> What is required
From the entries below, count every line that contains the word "WriteHeaderEv". Please give the number and nothing else.

> Items from a dataset
☆ ☆ ☆

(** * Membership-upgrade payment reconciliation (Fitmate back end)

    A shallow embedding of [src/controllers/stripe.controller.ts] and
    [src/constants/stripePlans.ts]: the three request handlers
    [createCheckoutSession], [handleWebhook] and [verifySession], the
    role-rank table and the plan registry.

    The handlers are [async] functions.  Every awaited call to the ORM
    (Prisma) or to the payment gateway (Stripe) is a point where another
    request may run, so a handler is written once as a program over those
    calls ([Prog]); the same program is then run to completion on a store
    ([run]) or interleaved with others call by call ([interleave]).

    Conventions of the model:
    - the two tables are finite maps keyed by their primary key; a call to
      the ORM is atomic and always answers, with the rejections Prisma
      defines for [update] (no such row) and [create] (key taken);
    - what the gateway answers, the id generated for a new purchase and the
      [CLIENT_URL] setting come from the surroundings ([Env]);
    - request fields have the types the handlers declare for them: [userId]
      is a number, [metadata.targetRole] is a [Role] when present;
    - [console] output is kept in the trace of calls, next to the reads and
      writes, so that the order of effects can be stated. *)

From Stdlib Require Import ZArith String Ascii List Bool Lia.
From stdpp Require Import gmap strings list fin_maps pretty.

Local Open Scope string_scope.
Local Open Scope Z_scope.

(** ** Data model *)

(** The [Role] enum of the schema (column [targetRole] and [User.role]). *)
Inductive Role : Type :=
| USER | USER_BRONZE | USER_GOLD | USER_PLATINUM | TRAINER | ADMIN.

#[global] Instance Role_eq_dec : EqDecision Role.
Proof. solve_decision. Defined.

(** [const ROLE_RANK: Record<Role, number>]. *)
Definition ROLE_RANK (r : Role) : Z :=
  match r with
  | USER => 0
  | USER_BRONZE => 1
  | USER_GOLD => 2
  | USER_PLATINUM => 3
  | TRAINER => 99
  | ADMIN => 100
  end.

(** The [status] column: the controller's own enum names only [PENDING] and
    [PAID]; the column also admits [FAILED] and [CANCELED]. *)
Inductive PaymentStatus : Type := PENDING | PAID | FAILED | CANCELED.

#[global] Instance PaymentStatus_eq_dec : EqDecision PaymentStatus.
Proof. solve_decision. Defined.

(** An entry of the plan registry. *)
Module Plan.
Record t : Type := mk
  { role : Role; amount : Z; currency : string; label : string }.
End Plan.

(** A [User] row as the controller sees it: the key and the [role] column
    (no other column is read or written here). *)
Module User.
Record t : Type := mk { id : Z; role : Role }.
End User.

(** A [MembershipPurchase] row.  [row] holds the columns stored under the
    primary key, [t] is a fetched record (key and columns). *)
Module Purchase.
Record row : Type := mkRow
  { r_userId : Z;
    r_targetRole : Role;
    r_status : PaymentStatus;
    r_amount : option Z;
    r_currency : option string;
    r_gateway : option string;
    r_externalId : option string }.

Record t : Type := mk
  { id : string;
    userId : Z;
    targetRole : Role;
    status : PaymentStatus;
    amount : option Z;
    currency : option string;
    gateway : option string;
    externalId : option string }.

☆ ☆ ☆

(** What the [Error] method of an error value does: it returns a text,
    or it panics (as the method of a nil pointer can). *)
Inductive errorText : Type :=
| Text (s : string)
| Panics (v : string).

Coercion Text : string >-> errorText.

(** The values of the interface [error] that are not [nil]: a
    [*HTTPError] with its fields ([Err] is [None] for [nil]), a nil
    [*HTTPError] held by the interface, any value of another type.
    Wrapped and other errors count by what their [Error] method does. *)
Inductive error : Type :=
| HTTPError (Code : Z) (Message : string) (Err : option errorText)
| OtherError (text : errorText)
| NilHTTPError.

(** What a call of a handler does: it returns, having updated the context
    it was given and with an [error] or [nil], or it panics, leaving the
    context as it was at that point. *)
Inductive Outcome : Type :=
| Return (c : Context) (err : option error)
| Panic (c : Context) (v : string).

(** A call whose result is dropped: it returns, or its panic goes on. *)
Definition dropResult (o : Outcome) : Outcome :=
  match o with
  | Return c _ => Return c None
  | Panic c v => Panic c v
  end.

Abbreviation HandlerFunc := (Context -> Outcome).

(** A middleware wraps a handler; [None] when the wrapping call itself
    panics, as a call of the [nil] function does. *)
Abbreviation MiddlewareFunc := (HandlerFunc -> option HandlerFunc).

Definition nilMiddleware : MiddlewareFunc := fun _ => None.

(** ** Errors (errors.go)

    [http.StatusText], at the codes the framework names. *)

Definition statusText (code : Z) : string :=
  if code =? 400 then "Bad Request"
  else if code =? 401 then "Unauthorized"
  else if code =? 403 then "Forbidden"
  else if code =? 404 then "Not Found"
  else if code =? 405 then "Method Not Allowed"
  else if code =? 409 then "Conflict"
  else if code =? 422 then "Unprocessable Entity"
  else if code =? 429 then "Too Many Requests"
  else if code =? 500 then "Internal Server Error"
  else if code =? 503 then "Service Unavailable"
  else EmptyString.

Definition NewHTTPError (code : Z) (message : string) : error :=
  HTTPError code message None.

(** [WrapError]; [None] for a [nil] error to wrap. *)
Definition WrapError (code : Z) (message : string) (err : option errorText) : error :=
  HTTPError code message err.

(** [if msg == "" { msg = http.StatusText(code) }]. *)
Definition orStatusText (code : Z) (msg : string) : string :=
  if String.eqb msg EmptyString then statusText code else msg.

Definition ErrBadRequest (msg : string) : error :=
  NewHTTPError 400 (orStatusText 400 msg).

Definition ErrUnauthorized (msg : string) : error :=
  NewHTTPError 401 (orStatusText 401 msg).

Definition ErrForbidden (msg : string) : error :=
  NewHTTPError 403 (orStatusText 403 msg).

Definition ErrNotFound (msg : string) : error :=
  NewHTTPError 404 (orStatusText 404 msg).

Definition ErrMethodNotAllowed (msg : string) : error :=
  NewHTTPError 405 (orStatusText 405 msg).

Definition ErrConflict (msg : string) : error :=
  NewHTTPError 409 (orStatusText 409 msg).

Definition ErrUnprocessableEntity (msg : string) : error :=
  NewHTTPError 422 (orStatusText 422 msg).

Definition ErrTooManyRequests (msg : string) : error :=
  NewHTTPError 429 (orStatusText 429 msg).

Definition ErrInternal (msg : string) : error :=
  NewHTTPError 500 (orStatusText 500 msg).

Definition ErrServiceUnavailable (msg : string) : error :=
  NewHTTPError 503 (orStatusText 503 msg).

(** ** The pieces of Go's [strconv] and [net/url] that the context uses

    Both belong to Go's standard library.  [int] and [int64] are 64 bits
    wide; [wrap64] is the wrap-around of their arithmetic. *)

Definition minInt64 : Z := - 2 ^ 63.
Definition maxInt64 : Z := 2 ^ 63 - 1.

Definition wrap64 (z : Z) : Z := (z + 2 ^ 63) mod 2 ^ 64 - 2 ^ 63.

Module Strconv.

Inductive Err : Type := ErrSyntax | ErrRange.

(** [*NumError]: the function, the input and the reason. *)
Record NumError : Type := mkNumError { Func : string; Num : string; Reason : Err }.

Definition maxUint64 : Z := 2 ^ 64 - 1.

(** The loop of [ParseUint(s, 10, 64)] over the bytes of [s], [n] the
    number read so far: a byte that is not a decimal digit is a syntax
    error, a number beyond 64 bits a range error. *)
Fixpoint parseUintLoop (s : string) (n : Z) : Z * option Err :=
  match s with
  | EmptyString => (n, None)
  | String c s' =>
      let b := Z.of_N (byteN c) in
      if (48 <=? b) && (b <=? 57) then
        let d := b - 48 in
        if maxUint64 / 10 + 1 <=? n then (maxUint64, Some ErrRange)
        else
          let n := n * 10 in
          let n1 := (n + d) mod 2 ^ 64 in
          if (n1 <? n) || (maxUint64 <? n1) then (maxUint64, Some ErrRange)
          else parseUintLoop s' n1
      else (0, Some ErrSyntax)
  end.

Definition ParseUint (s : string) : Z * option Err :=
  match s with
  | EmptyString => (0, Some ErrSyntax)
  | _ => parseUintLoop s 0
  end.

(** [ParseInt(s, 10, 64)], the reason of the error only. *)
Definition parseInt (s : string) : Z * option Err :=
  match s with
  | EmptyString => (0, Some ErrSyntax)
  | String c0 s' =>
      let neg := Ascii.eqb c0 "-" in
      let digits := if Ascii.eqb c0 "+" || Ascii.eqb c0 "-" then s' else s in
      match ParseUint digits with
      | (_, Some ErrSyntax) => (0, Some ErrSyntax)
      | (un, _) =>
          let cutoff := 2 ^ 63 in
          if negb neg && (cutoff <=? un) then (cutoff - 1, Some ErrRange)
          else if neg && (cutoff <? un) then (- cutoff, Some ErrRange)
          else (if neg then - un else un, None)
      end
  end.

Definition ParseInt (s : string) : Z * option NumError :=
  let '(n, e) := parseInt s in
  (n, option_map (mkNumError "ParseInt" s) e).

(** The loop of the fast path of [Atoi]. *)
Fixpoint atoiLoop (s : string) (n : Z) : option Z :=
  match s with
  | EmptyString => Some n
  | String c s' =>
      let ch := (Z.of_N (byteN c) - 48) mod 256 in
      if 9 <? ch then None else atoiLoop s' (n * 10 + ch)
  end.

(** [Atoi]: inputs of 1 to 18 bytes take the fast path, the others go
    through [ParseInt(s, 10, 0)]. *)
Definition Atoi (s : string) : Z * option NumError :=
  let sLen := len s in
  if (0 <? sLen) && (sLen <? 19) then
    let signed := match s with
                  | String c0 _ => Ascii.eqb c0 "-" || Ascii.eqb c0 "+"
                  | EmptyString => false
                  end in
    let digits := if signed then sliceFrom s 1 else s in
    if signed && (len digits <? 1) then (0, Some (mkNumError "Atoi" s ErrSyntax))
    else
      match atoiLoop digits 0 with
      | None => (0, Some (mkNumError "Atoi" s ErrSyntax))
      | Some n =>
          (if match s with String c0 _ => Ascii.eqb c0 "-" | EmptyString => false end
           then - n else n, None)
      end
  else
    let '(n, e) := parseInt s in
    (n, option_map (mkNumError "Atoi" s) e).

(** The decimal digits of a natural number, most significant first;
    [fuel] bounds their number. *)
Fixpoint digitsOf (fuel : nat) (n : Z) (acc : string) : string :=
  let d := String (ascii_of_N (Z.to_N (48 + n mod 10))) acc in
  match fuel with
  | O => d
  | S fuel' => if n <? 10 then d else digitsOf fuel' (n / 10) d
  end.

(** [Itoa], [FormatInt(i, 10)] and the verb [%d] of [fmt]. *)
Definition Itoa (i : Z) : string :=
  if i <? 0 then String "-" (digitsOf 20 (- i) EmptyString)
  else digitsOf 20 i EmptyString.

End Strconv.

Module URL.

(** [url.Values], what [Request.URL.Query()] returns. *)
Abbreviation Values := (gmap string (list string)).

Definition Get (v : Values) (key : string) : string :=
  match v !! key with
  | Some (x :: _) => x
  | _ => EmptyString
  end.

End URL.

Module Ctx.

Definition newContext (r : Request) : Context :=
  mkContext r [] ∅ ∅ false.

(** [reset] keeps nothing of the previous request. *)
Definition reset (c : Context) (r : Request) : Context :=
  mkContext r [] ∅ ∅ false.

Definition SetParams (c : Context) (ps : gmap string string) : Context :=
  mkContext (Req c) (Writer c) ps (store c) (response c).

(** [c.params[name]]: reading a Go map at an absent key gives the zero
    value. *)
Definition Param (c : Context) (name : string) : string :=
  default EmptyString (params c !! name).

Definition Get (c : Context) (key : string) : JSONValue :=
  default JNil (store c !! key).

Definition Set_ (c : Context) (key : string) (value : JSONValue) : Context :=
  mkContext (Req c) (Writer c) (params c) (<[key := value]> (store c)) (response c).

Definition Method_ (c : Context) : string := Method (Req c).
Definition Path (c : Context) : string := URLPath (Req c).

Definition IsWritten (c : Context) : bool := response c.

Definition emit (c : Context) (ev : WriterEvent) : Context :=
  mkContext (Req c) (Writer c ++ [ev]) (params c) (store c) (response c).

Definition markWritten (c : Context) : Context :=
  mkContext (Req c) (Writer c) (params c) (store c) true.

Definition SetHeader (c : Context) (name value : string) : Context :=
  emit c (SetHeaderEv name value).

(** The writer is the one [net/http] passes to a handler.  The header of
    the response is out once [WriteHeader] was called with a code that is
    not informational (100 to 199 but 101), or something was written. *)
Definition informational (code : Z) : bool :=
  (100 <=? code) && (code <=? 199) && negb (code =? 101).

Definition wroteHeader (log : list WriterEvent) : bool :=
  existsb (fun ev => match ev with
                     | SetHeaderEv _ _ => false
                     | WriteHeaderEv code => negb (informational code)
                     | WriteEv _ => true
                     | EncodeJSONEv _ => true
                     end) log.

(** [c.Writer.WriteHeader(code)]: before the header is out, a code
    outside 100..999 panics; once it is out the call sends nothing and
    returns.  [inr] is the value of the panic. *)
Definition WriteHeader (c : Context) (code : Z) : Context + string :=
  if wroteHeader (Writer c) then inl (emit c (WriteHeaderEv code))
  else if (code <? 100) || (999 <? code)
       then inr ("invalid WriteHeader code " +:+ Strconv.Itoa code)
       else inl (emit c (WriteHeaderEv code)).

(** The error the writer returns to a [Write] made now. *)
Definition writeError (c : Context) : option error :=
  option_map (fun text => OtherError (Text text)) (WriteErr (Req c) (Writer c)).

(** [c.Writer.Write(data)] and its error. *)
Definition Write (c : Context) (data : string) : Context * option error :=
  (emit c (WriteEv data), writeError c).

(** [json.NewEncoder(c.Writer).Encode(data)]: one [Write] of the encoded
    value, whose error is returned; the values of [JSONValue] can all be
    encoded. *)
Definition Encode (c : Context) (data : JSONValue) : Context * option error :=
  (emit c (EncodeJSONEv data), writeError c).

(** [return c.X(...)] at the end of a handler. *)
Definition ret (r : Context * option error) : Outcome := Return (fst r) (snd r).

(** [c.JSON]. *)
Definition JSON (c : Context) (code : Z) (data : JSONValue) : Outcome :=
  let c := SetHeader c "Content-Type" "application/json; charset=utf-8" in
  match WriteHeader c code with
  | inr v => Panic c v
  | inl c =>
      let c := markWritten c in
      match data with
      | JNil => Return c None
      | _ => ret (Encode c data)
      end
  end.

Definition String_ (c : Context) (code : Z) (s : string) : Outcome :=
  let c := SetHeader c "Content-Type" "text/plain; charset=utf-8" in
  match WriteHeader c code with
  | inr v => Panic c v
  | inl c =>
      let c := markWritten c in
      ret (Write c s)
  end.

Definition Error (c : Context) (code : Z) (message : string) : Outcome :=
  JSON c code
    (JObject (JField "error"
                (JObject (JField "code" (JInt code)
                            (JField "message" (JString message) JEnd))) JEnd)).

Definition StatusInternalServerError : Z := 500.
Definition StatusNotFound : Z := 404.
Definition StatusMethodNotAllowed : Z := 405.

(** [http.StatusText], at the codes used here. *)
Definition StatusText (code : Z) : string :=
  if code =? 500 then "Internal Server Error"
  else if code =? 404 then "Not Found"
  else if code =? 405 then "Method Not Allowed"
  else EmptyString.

☆ ☆ ☆

> Your response
3